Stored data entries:
* * * *
(* ===== verification/Upgrade.v ===== *)
(** * The stream of an upgraded connection (src/src/upgrade.rs)

    [Upgraded]: the octets the connection had read ahead come first, then the
    stream; once it has ended, a broken pipe is no error.  The two halves of the
    stream are third-party code, the operations of the section.  [Upgrade],
    [OnUpgrade] and [prepare_upgrade] are how a handler comes by it. *)

From S2P Require Import Prelude Poll H2Request H1Io H1WriteBuf H1Wire H1State H1Plain H1Connection.

Section upgraded.
Context {T : Type}.
Context (stream_read : Z → T → poll (result IoError bytes) * T).
Context (stream_write : bytes → T → poll (result IoError Z) * T).
Context (stream_write_vectored : list bytes → T → poll (result IoError Z) * T).
Context (stream_flush stream_shutdown : T → poll (result IoError ()) * T).

Record Upgraded : Type := MkUpgraded {
  stream : T;
  leftover : option bytes;
  has_ended : bool;
}.

Definition new_upgraded (t : T) (l : option bytes) : Upgraded := MkUpgraded t l false.

(** [poll_read] into a buffer with so much room. *)
Definition poll_read (room : Z) (u : Upgraded) : poll (result IoError bytes) * Upgraded :=
  match leftover u with
  | Some l =>
      let slice_len := Z.min (zlen l) room in
      let rest := drop (Z.to_nat slice_len) l in
      (Ready (Ok (take (Z.to_nat slice_len) l)),
        MkUpgraded (stream u) (if bool_decide (rest = []) then None else Some rest) (has_ended u))
  | None =>
      let '(r, t) := stream_read room (stream u) in
      match r with
      | Pending => (Pending, MkUpgraded t None (has_ended u))
      | Ready (Ok []) => (Ready (Ok []), MkUpgraded t None true)
      | Ready (Ok c) => (Ready (Ok c), MkUpgraded t None (has_ended u))
      | Ready (Err e) => (Ready (if bool_decide (error_kind e = UnexpectedEof) then Ok [] else Err e), MkUpgraded t None true)
      end
  end.

(** What the writing half makes of a result: [ended] stands for a broken pipe
    after the end. *)
Definition forgiving {A} (ended : A) (u : Upgraded) (r : poll (result IoError A)) : poll (result IoError A) :=
  match r with
  | Ready (Err e) => if has_ended u && bool_decide (error_kind e = BrokenPipe) then Ready (Ok ended) else r
  | _ => r
  end.

Definition with_stream (u : Upgraded) (t : T) : Upgraded := MkUpgraded t (leftover u) (has_ended u).
Definition poll_write (d : bytes) (u : Upgraded) : poll (result IoError Z) * Upgraded :=
  let '(r, t) := stream_write d (stream u) in (forgiving 0 u r, with_stream u t).
Definition poll_flush (u : Upgraded) : poll (result IoError ()) * Upgraded :=
  let '(r, t) := stream_flush (stream u) in (forgiving () u r, with_stream u t).
Definition poll_shutdown (u : Upgraded) : poll (result IoError ()) * Upgraded :=
  let '(r, t) := stream_shutdown (stream u) in (forgiving () u r, with_stream u t).

Definition poll_write_vectored (bufs : list bytes) (u : Upgraded) : poll (result IoError Z) * Upgraded :=
  let '(r, t) := stream_write_vectored bufs (stream u) in (r, with_stream u t).

(** Reads one after the other: the octets they gave. *)
Fixpoint read_all (rooms : list Z) (u : Upgraded) : bytes * Upgraded :=
  match rooms with
  | [] => ([], u)
  | room :: rooms =>
      let '(r, u) := poll_read room u in
      let '(l, u) := read_all rooms u in
      (match r with Ready (Ok c) => c | _ => [] end ++ l, u)
  end.

(** The octets the stream has given. *)
Context (given : T → bytes).
Context (given_read : ∀ room t, given (stream_read room t).2 = given t ++ match (stream_read room t).1 with Ready (Ok c) => c | _ => [] end).

Lemma poll_read_conserves room u :
  ∃ x, given (stream (poll_read room u).2) = given (stream u) ++ x
    ∧ default [] (leftover u) ++ x = match (poll_read room u).1 with Ready (Ok c) => c | _ => [] end ++ default [] (leftover (poll_read room u).2)
    ∧ (leftover u = None → leftover (poll_read room u).2 = None).
Proof.
  unfold poll_read. destruct (leftover u) as [l|].
  - exists []. cbn. rewrite !app_nil_r. split; [done|]. split; [|done].
    case_bool_decide as E; cbn; [|by rewrite take_drop]. rewrite app_nil_r. rewrite <- (take_drop (Z.to_nat (Z.min (zlen l) room)) l) at 1.
    by rewrite E, app_nil_r.
  - pose proof (given_read room (stream u)) as Hg. destruct (stream_read room (stream u)) as [[[[|x c]|e]|] t]; cbn in *;
      eexists; (split; [exact Hg|]); rewrite ?app_nil_r; try done. by case_bool_decide.
Qed.

Lemma read_all_conserves rooms u : ∃ x, given (stream (read_all rooms u).2) = given (stream u) ++ x
  ∧ default [] (leftover u) ++ x = (read_all rooms u).1 ++ default [] (leftover (read_all rooms u).2).
Proof.
  revert u. induction rooms as [|room rooms IH]; intros u; cbn [read_all].
  { exists []. by rewrite !app_nil_r. }
  destruct (poll_read_conserves room u) as (x & Hx & Hl & _). destruct (poll_read room u) as [r u1]. cbn [fst snd] in *.
  destruct (IH u1) as (y & Hy & Hk). destruct (read_all rooms u1) as [l u2]. cbn [fst snd] in *.
  exists (x ++ y). rewrite Hy, Hx, app_assoc. split; [done|]. by rewrite app_assoc, Hl, <- !app_assoc, Hk.
Qed.

(** An error on the writing half after the end is only a broken pipe if the
    stream says something else. *)
Lemma forgiving_spec {A} (ended : A) u r :
  match forgiving ended u r with
  | Ready (Err e) => r = Ready (Err e) ∧ (has_ended u = false ∨ error_kind e ≠ BrokenPipe)
  | Ready (Ok a) => r = Ready (Ok a) ∨ a = ended ∧ has_ended u = true ∧ ∃ e, r = Ready (Err e) ∧ error_kind e = BrokenPipe
  | Pending => r = Pending
  end.
Proof.
  unfold forgiving. destruct r as [[a|e]|]; [by left| |done]. destruct (has_ended u) eqn:E; cbn; [|by split; [|left]].
  case_bool_decide; [right; split_and!; [done|done|by exists e]|split; [done|by right]].
Qed.
End upgraded.

Arguments Upgraded T : clear implicits.

(** ** Coming by it *)

Section token.
Context {U K : Type}.

(** The receiving end of a [oneshot] channel, and whether [tokio]'s mutex around
    it is free. *)
Context (receive : K → poll (result () U) * K) (lock : K → bool * K).

(** [Upgrade], whose clones share both fields; [OnUpgrade] has nothing more. *)
Record Upgrade : Type := MkUpgrade { inner : K; upgraded : bool }.
Definition new_upgrade (k : K) : Upgrade := MkUpgrade k false.

(** [Future::poll] of [Upgrade] and of [OnUpgrade]. *)
Definition poll_upgrade (u : Upgrade) : poll (option U) * Upgrade :=
  let '(free, k) := lock (inner u) in
  if negb free then (Pending, MkUpgrade k (upgraded u))
  else
    let '(r, k) := receive k in
    (match r with Ready (Ok io) => Ready (Some io) | Ready (Err _) => Ready None | Pending => Pending end, MkUpgrade k (upgraded u)).

(** [prepare_upgrade]: whether the handler gets a future.  The extension is gone
    afterwards; the token lives on in the connection. *)
Definition prepare_upgrade (extension : bool) (u : Upgrade) : bool * (bool * Upgrade) :=
  if extension then (true, (false, MkUpgrade (inner u) true)) else (false, (false, u)).

(** A handler that prepares the upgrade any number of times and awaits it. *)
Fixpoint prepare (times : nat) (extension : bool) (u : Upgrade) : list bool * Upgrade :=
  match times with
  | O => ([], u)
  | S times =>
      let '(r, (extension, u)) := prepare_upgrade extension u in
      let '(l, u) := prepare times extension u in (r :: l, u)
  end.

(** The connection is handed over when the upgrade has been prepared, and there
    is one future for it. *)
Lemma prepared_once times k : let '(l, u) := prepare times true (new_upgrade k) in
  upgraded u = bool_decide (times ≠ 0%nat) ∧ l = (if times is S n then true :: replicate n false else []) ∧ inner u = k.
Proof.
  assert (∀ n u, prepare n false u = (replicate n false, u)) as Hn.
  { induction n as [|n IH]; intros u; [done|]. cbn. by rewrite IH. }
  destruct times as [|n]; [done|]. cbn. rewrite Hn. split_and!; done.
Qed.

Lemma poll_upgrade_keeps u : upgraded (poll_upgrade u).2 = upgraded u.
Proof. unfold poll_upgrade. destruct (lock (inner u)) as [[] k]; [|done]. cbn. by destruct (receive k) as [[[io|e]|] k']. Qed.
End token.

(** ** The octets *)

(** A broken pipe after the end is no error of [poll_write], but is one of
    [poll_write_vectored]. *)
Theorem vectored_write_unforgiven {T} stream_write stream_write_vectored (u : Upgraded T) d bufs e e' t t' :
  has_ended u = true → error_kind e = BrokenPipe → stream_write d (stream u) = (Ready (Err e), t) →
  stream_write_vectored bufs (stream u) = (Ready (Err e'), t') →
  (poll_write stream_write d u).1 = Ready (Ok 0) ∧ (poll_write_vectored stream_write_vectored bufs u).1 = Ready (Err e').
Proof.
  intros Hend Hk Hw Hv. unfold poll_write, poll_write_vectored, forgiving. rewrite Hw, Hv, Hend. cbn.
  by rewrite bool_decide_true.
Qed.

(** After an upgrade nothing is lost or reordered: whatever reads follow, the
    octets they give are the octets the connection had read ahead and then those
    the stream gives, in order, and what is not read yet of the first is kept;
    the stream is not touched before they are used up. *)
Theorem upgraded_reads_in_order {T} (stream_read : Z → T → poll (result IoError bytes) * T) (given : T → bytes)
  (Hgiven : ∀ room t, given (stream_read room t).2 = given t ++ match (stream_read room t).1 with Ready (Ok c) => c | _ => [] end)
  (t : T) (ahead : option bytes) rooms :
  let '(l, u) := read_all stream_read rooms (new_upgraded t ahead) in
  ∃ x, given (stream u) = given t ++ x ∧ l ++ default [] (leftover u) = default [] ahead ++ x.
Proof.
  destruct (read_all_conserves stream_read given Hgiven rooms (new_upgraded t ahead)) as (x & Hx & Hl).
  destruct (read_all stream_read rooms (new_upgraded t ahead)) as [l u]. by exists x.
Qed.

(** A stream that is a list of octets, read as far as there is room. *)
Definition list_read (room : Z) (t : bytes * bytes) : poll (result IoError bytes) * (bytes * bytes) :=
  let c := take (Z.to_nat room) t.2 in (Ready (Ok c), (t.1 ++ c, drop (Z.to_nat room) t.2)).

Lemma upgraded_reads_in_order_witness :
  (read_all list_read [2; 9; 3] (new_upgraded ([], b "ghijk") (Some (b "abcdef")))).1 = b "abcdefghi"
  ∧ let '(l, u) := read_all list_read [2; 9; 3] (new_upgraded ([], b "ghijk") (Some (b "abcdef"))) in
    ∃ x, (stream u).1 = [] ++ x ∧ l ++ default [] (leftover u) = b "abcdef" ++ x.
Proof.
  split; [vm_compute; reflexivity|].
  exact (upgraded_reads_in_order list_read fst (λ room t, eq_refl) ([], b "ghijk") (Some (b "abcdef")) [2; 9; 3]).
Defined.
* * * *
**TASK INSTRUCTIONS**
In the data above, repeat exactly each line from the first through the line that contains "Context (stream_write : bytes", and give nothing else.

**TASK ANSWER**
(* ===== verification/Upgrade.v ===== *)
(** * The stream of an upgraded connection (src/src/upgrade.rs)

    [Upgraded]: the octets the connection had read ahead come first, then the
    stream; once it has ended, a broken pipe is no error.  The two halves of the
    stream are third-party code, the operations of the section.  [Upgrade],
    [OnUpgrade] and [prepare_upgrade] are how a handler comes by it. *)

From S2P Require Import Prelude Poll H2Request H1Io H1WriteBuf H1Wire H1State H1Plain H1Connection.

Section upgraded.
Context {T : Type}.
Context (stream_read : Z → T → poll (result IoError bytes) * T).
Context (stream_write : bytes → T → poll (result IoError Z) * T).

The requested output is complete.